Fourteen people were injured on a Korean Air flight to Mongolian capital Ulaanbaatar after encountering turbulence so strong that the aircraft shook and meals flew around, Korea JoongAng Daily has reported.
The plane, carrying 281 passengers on flight KE197, was hit by acute turbulence that violently shook the aircraft up and down for around 15 seconds approximately one hour after it departed Korea’s Incheon Airport and as it flew in proximity to China's Tianjin Airport at an altitude of 34,100 feet, Korean Air was cited as saying. There were no serious injuries, but 10 passengers and four flight attendants reported back and neck pain, it added.
The incident will heighten concerns that in-flight turbulence is becoming increasingly frequent due to weather distortions caused by climate change. Clear air turbulence, a type of turbulence that is hard to detect before it strikes, increased by 55% from 1979 to 2020, according to a study released last year by the UK’s University of Reading. In May, a British man died on board a Singapore Airlines flight hit by severe turbulence as it flew from London to Singapore.

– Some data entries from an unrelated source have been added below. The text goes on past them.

(** X17. Whatever their arguments, the four timer operations never touch
    the module cache, the queue of posted events or the global object, and
    [nextTick] never touches the module cache, the timer tables, the host
    timers or the global object.  [setTimeout] and [setInterval] change
    nothing about identifiers other than the one the host handed out and
    leave the table of the other kind alone; [clearTimeout] and
    [clearInterval] change nothing about identifiers other than the one
    they are given and leave the table of the other kind alone. *)
Theorem operations_frame (registered : Z) (callData : list Value) (d : EnginePrivate) :
  let untouched (r : ReturnedValue * EnginePrivate) :=
    m_cachedModules r.2 = m_cachedModules d /\
    postEventList r.2 = postEventList d /\
    globalObject r.2 = globalObject d in
  let others (id : Z) (r : ReturnedValue * EnginePrivate) :=
    forall j, j <> id ->
      m_timeoutCallbacks r.2 !! j = m_timeoutCallbacks d !! j /\
      m_intervalCallbacks r.2 !! j = m_intervalCallbacks d !! j /\
      runningTimers r.2 !! j = runningTimers d !! j in
  (untouched (setTimeout registered callData d) /\
   others registered (setTimeout registered callData d) /\
   m_intervalCallbacks (setTimeout registered callData d).2 = m_intervalCallbacks d) /\
  (untouched (setInterval registered callData d) /\
   others registered (setInterval registered callData d) /\
   m_timeoutCallbacks (setInterval registered callData d).2 = m_timeoutCallbacks d) /\
  (untouched (clearTimeout callData d) /\
   others (toInt32 (arg callData 0)) (clearTimeout callData d) /\
   m_intervalCallbacks (clearTimeout callData d).2 = m_intervalCallbacks d) /\
  (untouched (clearInterval callData d) /\
   others (toInt32 (arg callData 0)) (clearInterval callData d) /\
   m_timeoutCallbacks (clearInterval callData d).2 = m_timeoutCallbacks d) /\
  (m_cachedModules (nextTick callData d).2 = m_cachedModules d /\
   globalObject (nextTick callData d).2 = globalObject d /\
   m_timeoutCallbacks (nextTick callData d).2 = m_timeoutCallbacks d /\
   m_intervalCallbacks (nextTick callData d).2 = m_intervalCallbacks d /\
   runningTimers (nextTick callData d).2 = runningTimers d).
Proof.
  intros untouched others. subst untouched others. cbn beta.
  split; [|split; [|split; [|split]]].
  - destruct (setTimeout_outcome registered callData d)
      as [[e ->]|(cb & v & rest & -> & Hn & Hr)]; [done|].
    rewrite setTimeout_started by done. cbn.
    repeat split; by rewrite ?lookup_insert_ne.
  - destruct (setInterval_outcome registered callData d)
      as [[e ->]|(cb & v & rest & -> & Hn & Hr)]; [done|].
    rewrite setInterval_started by done. cbn.
    repeat split; by rewrite ?lookup_insert_ne.
  - destruct (clearTimeout_outcome callData d) as [[e ->]|(v & rest & -> & Hn)]; [done|].
    rewrite clearTimeout_numeric by done. cbn [snd arg nth].
    destruct (contains _ _); [|done]. cbn.
    rewrite killTimer_cachedModules, killTimer_postEventList, killTimer_globalObject,
      killTimer_intervalCallbacks.
    repeat split; try done.
    + by rewrite lookup_delete_ne.
    + by apply killTimer_other.
  - destruct (clearInterval_outcome callData d) as [[e ->]|(v & rest & -> & Hn)]; [done|].
    rewrite clearInterval_numeric by done. cbn [snd arg nth].
    destruct (contains _ _); [done|]. cbn.
    rewrite killTimer_cachedModules, killTimer_postEventList, killTimer_globalObject,
      killTimer_timeoutCallbacks.
    repeat split; try done.
    + by rewrite lookup_delete_ne.
    + by apply killTimer_other.
  - destruct (nextTick_outcome callData d) as [[e ->]|(cb & rest & ->)]; [done|].
    by rewrite nextTick_posts.
Qed.

Lemma operations_frame_witness :
  m_timeoutCallbacks (setInterval 7 [VFunction f2; VInteger 50] withTimeout3).2 !! 3
    = Some f1 /\
  runningTimers (clearInterval [VInteger 9] withTimeout3).2 !! 3
    = Some (mkTimerInfo 100 PreciseTimer).
Proof.
  destruct (operations_frame 7 [VFunction f2; VInteger 50] withTimeout3)
    as (_ & (_ & Hothers & _) & _).
  destruct (operations_frame 0 [VInteger 9] withTimeout3)
    as (_ & _ & _ & (_ & Hclear & _) & _).
  split.
  - rewrite (proj1 (Hothers 3 ltac:(lia))). reflexivity.
  - change (toInt32 (arg [VInteger 9] 0)) with 9 in Hclear.
    rewrite (proj2 (proj2 (Hclear 3 ltac:(lia)))). reflexivity.
Defined.

(** ** The module cache is written once *)

(** X18. A module that was cached stays: after a successful [cacheModule]
    the identifier is reported as cached and answers with that module, a
    further [cacheModule] for the same identifier fails the assertion, and
    no later successful [cacheModule] changes the answer. *)
Theorem module_cache_written_once
    (id : string) (module module' : ModuleObject) (d d1 : EnginePrivate) :
  cacheModule id module d = Done d1 ->
  hasCachedModule id d = false /\
  hasCachedModule id d1 = true /\
  cachedModule id d1 = Some module /\
  cacheModule id module' d1 = AssertionFailed "!m_cachedModules.contains(id)" /\
  (forall id2 module2 d2, cacheModule id2 module2 d1 = Done d2 ->
     id2 <> id /\ cachedModule id d2 = Some module /\ cachedModule id2 d2 = Some module2).
Proof.
  unfold cacheModule, hasCachedModule, cachedModule, value, Q_ASSERT.
  destruct (contains id (m_cachedModules d)) eqn:Hc; cbn [negb]; [discriminate|].
  intros [= <-]. cbn [m_cachedModules with_cachedModules].
  assert (Hin : contains id (<[id := module]> (m_cachedModules d)) = true)
    by (eapply contains_Some, lookup_insert_eq).
  split; [done|]. split; [done|]. split; [apply lookup_insert_eq|].
  rewrite Hin. split; [done|].
  intros id2 module2 d2.
  destruct (contains id2 (<[id := module]> (m_cachedModules d))) eqn:Hc2;
    cbn [negb]; [discriminate|].
  intros [= <-]. cbn [m_cachedModules with_cachedModules].
  assert (Hne : id2 <> id) by (intros ->; congruence).
  split; [done|]. by rewrite lookup_insert_ne, !lookup_insert_eq.
Qed.

Lemma module_cache_written_once_witness :
  cacheModule "a.js" 6%positive (with_cachedModules {[ "a.js" := 5%positive ]} fresh)
    = AssertionFailed "!m_cachedModules.contains(id)" /\
  cachedModule "a.js" (with_cachedModules {[ "a.js" := 5%positive ]} fresh)
    = Some 5%positive.
Proof.
  destruct (module_cache_written_once "a.js" 5%positive 6%positive fresh
              (with_cachedModules {[ "a.js" := 5%positive ]} fresh) eq_refl)
    as (_ & _ & Hget & Hdup & _).
  by split.
Defined.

A passenger who posted on X after the Korean Air episode described the experience, saying: “The turbulence started around the time people were finished eating. The airplane sharply plunged so people were screaming and the meals were all knocked over, it was chaotic.
"People who weren't wearing seat belts shot up into the air," the Korean daily quoted travel blogger Kim Hae-in as writing on her blog, adding: “One passenger bounced really high, hit their head on the ceiling and dropped into the aisle.”